Lemma indexed_create addr prt pth typ s :
  indexed (clients s) -> indexed (clients (wsubus_client_create inet_pton addr prt pth typ s).2).
Proof using inet_pton_length.
  intros [Hs Hn]. destruct (create_cases inet_pton inet_pton_length addr prt pth typ s) as
    [-> | (a & p & c & -> & -> & _ & _ & -> & _)]; [done|].
  destruct (insert_at_spec 0 c (clients s)) as (k & l1 & l2 & El & Er & Hk & Hl1 & Hl2); [done..|].
  unfold insert_at_lowest_free_index. rewrite Er. rewrite El in Hs, Hn. split.
  - apply Forall_StronglySorted_app.
    + eapply StronglySorted_sub; [|done]. by apply sublist_inserts_r.
    + constructor; [eapply StronglySorted_sub; [|done]; by apply sublist_inserts_l|]. by apply Forall_forall.
    + intros x y Hx [->|Hy]%elem_of_cons; [apply Hl1; eauto|by eapply StronglySorted_app_cross].
  - intros x. rewrite elem_of_app, elem_of_cons. intros [?|[->|?]]; [|done|]; apply Hn; set_solver.
Qed.

Lemma indexed_remove idx ip s r s' :
  indexed (clients s) -> remove_client idx ip s = Some (r, s') -> indexed (clients s').
Proof.
  intros Hi. unfold remove_client, M_bind, deref, modify, M_ret, gets.
  assert (forall c c', (manage_remove_client c).1 = Some c' -> index c' = index c) as Hm.
  { intros c c'. unfold manage_remove_client. destruct (state c); simpl; by intros [= <-]. }
  destruct idx as [idx|]; [|destruct ip as [ip|]]; [| |by intros [= _ <-]].
  - pose proof (remove_index_omap (s32 (u32 idx)) (clients s) (ix_sorted _ Hi)) as Hr.
    destruct (remove_index _ _) as [[l' w]|]; [|done]. destruct Hr as [-> _].
    intros [= _ <-]. apply indexed_omap; [|done]. unfold on. intros c c' _. destruct (has_index _ c); [apply Hm|].
    by intros [= <-].
  - intros [= _ <-]. apply indexed_omap; [|done]. intros c c' _. destruct (_ =? 0); [apply Hm|]. by intros [= <-].
Qed.

Lemma indexed_set_state w st s : indexed (clients s) -> indexed (clients (wsubus_client_set_state (Some w) st s)).
Proof. intros Hi. apply indexed_update; [|done]. intros c. by case_decide. Qed.

Lemma indexed_closed w s : indexed (clients s) -> indexed (clients (proxy_closed w s)).
Proof.
  intros Hi. unfold proxy_closed. destruct (wsubus_client_should_destroy _ _); [by apply indexed_delete|].
  by apply indexed_update, indexed_set_state.
Qed.

Lemma indexed_error w s : indexed (clients s) -> indexed (clients (proxy_connection_error w s)).
Proof.
  intros Hi. unfold proxy_connection_error. destruct (wsubus_client_should_destroy _ _); [by apply indexed_delete|].
  by apply indexed_update, indexed_set_state.
Qed.

Lemma step_indexed s live o s' live' :
  indexed (clients s) -> step (s, live) o (s', live') -> indexed (clients s').
Proof using inet_pton_length.
  intros Hi Hstep. inversion Hstep; subst; simpl.
  - by apply indexed_create.
  - destruct (add_client_cases ip prt s) as [->|[prt' ->]]; [done|by apply indexed_create].
  - destruct Hi as [Hs Hn]. split.
    + clear -Hs. induction Hs as [|c l Hs IH Hc]; csimpl; constructor; [done|].
      apply Forall_fmap. done.
    + intros c (c0 & -> & ?)%list_elem_of_fmap. simpl. auto.
  - by eapply indexed_remove.
  - by repeat apply indexed_update.
  - by apply indexed_error, indexed_update, indexed_update.
  - by apply indexed_update.
  - unfold proxy_established. destruct (wsubus_client_should_destroy _ _); [done|]. by apply indexed_set_state.
  - by apply indexed_closed.
  - by apply indexed_error.
Qed.

Lemma reachable_indexed s live : reachable (s, live) -> indexed (clients s).
Proof using inet_pton_length.
  remember (s, live) as st eqn:E. intros Hr. revert s live E.
  induction Hr as [s0 Hs|[s1 live1] o st' Hr IH Hstep]; intros s live E.
  - simplify_eq. rewrite Hs. split; [constructor|by intros ? ?%elem_of_nil].
  - subst. eapply step_indexed; [by eapply IH|done].
Qed.

Lemma tidy_reachable_reachable st : tidy_reachable st -> reachable st.
Proof. induction 1; [by constructor|by eapply reachable_step]. Qed.

(** A client that was removed and waits for its socket [w] to close. *)
Definition tearing (w : lws) (l : list client_connection_info) : Prop :=
  exists c, c ∈ l /\ wsi c = Some w /\ state c = CONNECTION_STATE_TEARINGDOWN.

Lemma omap_tearing P g l w :
  (forall c, c ∈ l -> P c = true -> wsi c = Some w ->
     state c = CONNECTION_STATE_TEARINGDOWN -> g c = Some c) ->
  tearing w l -> tearing w (omap (on P g) l).
Proof.
  intros Hg (c & Hc & Hw & Hst). exists c. split; [|done]. apply list_elem_of_omap.
  exists c. split; [done|]. unfold on. destruct (P c) eqn:E; auto.
Qed.

Lemma create_tearing addr prt pth typ s live w :
  table_inv (clients s) live -> tearing w (clients s) ->
  tearing w (clients (wsubus_client_create inet_pton addr prt pth typ s).2).
Proof using inet_pton_length.
  intros Hi (c & Hc & ?). exists c. split; [|done].
  destruct (create_cases inet_pton inet_pton_length addr prt pth typ s) as
    [-> | (a & p & n & -> & -> & _ & _ & -> & _)]; [done|].
  destruct (insert_at_spec 0 n (clients s)) as (k & l1 & l2 & El & Er & _);
    [by apply Hi|by apply (ti_index _ _ Hi)|].
  unfold insert_at_lowest_free_index. rewrite Er. rewrite El in Hc. set_solver.
Qed.

Lemma remove_tearing idx ip s live r s' w :
  table_inv (clients s) live -> remove_client idx ip s = Some (r, s') ->
  tearing w (clients s) -> tearing w (clients s').
Proof.
  intros Hi. unfold remove_client, M_bind, deref, modify, M_ret, gets.
  assert (forall c, state c = CONNECTION_STATE_TEARINGDOWN ->
    (manage_remove_client c).1 = Some c) as Hm.
  { intros c E. unfold manage_remove_client. by rewrite E. }
  destruct idx as [idx|]; [|destruct ip as [ip|]]; [| |by intros [= _ <-]].
  - pose proof (remove_index_omap (s32 (u32 idx)) (clients s) (ti_sorted _ _ Hi)) as Hr.
    destruct (remove_index _ _) as [[l' w']|]; [|done]. destruct Hr as [-> _].
    intros [= _ <-]. apply omap_tearing. auto.
  - intros [= _ <-]. apply (omap_tearing (fun c => strcmp ip (address c) =? 0)). auto.
Qed.

Lemma due_not_tearing i l live c :
  table_inv l live -> timer_due i l -> c ∈ l -> has_index i c = true ->
  state c <> CONNECTION_STATE_TEARINGDOWN.
Proof. intros Hi Hd Hc E%Z.eqb_eq. by erewrite due_disconnected by done. Qed.

Lemma timer_tearing i out s live w :
  table_inv (clients s) live -> timer_due i (clients s) ->
  match out with
  | Connecting v => (v ∉ live) /\ not_reused i v (clients s)
  | Refused v => v ∉ live
  | Refused_early => True
  end ->
  tearing w (clients s) -> tearing w (clients (utimer_reconnect_cb i out s)).
Proof.
  intros Hi Hd Hout Ht.
  assert (forall f, tearing w (update_first (has_index i) f (clients s))) as Hu.
  { intros f. rewrite update_first_omap by (apply Hi || apply unique_has_index).
    apply omap_tearing; [|done]. intros c Hc E _ Hst. by destruct (due_not_tearing i _ _ c Hi Hd Hc E). }
  destruct out as [v| |v].
  - destruct Hout. simpl. rewrite update_then_state by done. apply Hu.
  - apply Hu.
  - destruct (timer_refused_clients i v s live Hi Hd Hout) as (c0 & Hc0 & Hst0 & _ & ->).
    destruct Ht as (c & Hc & Hw & Hst). exists c. split; [|done]. apply list_elem_of_omap. exists c. split; [done|].
    unfold on, has_index. rewrite (proj2 (Z.eqb_neq i (index c))); simpl.
    + rewrite (proj2 (Z.eqb_neq (index c0) (index c))); [done|]. intros E.
      assert (c = c0) as -> by (eapply index_inj; [by apply Hi|done..]). congruence.
    + intros E. by rewrite (due_disconnected i _ _ c Hi Hd Hc) in Hst.
Qed.

(** What becomes of it when socket [v] is reported gone. *)
Lemma gone_tearing g v w l live :
  table_inv l live ->
  (forall c, state c = CONNECTION_STATE_TEARINGDOWN -> g c = None) ->
  tearing w l -> w ∈ live ->
  (tearing w (omap (on (has_wsi v) g) l) /\ w ∈ live ∖ {[v]}) \/
  ((w ∉ live ∖ {[v]}) /\ forall c, c ∈ omap (on (has_wsi v) g) l -> wsi c <> Some w).
Proof.
  intros Hi Hg (c & Hc & Hw & Hst) Hlive. destruct (decide (v = w)) as [->|Hne].
  - right. split; [set_solver|]. intros c' (c0 & Hc0 & E)%list_elem_of_omap.
    unfold on in E. destruct (has_wsi w c0) eqn:Ew.
    + apply bool_decide_eq_true in Ew.
      assert (c0 = c) as -> by (eapply index_inj; [by apply Hi|done..|by eapply ti_wsi]).
      by rewrite Hg in E.
    + injection E as <-. by apply bool_decide_eq_false in Ew.
  - left. split; [|set_solver]. apply omap_tearing; [|by exists c].
    intros x _ E%bool_decide_eq_true. congruence.
Qed.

::::::::

Beginning with the line that has "Lemma create_tearing addr" and ending with the line that has "intros [= _ <-]. apply omap_tearing.", set down the lines above exactly and include no others.

Lemma create_tearing addr prt pth typ s live w :
  table_inv (clients s) live -> tearing w (clients s) ->
  tearing w (clients (wsubus_client_create inet_pton addr prt pth typ s).2).
Proof using inet_pton_length.
  intros Hi (c & Hc & ?). exists c. split; [|done].
  destruct (create_cases inet_pton inet_pton_length addr prt pth typ s) as
    [-> | (a & p & n & -> & -> & _ & _ & -> & _)]; [done|].
  destruct (insert_at_spec 0 n (clients s)) as (k & l1 & l2 & El & Er & _);
    [by apply Hi|by apply (ti_index _ _ Hi)|].
  unfold insert_at_lowest_free_index. rewrite Er. rewrite El in Hc. set_solver.
Qed.

Lemma remove_tearing idx ip s live r s' w :
  table_inv (clients s) live -> remove_client idx ip s = Some (r, s') ->
  tearing w (clients s) -> tearing w (clients s').
Proof.
  intros Hi. unfold remove_client, M_bind, deref, modify, M_ret, gets.
  assert (forall c, state c = CONNECTION_STATE_TEARINGDOWN ->
    (manage_remove_client c).1 = Some c) as Hm.
  { intros c E. unfold manage_remove_client. by rewrite E. }
  destruct idx as [idx|]; [|destruct ip as [ip|]]; [| |by intros [= _ <-]].
  - pose proof (remove_index_omap (s32 (u32 idx)) (clients s) (ti_sorted _ _ Hi)) as Hr.
    destruct (remove_index _ _) as [[l' w']|]; [|done]. destruct Hr as [-> _].
    intros [= _ <-]. apply omap_tearing. auto.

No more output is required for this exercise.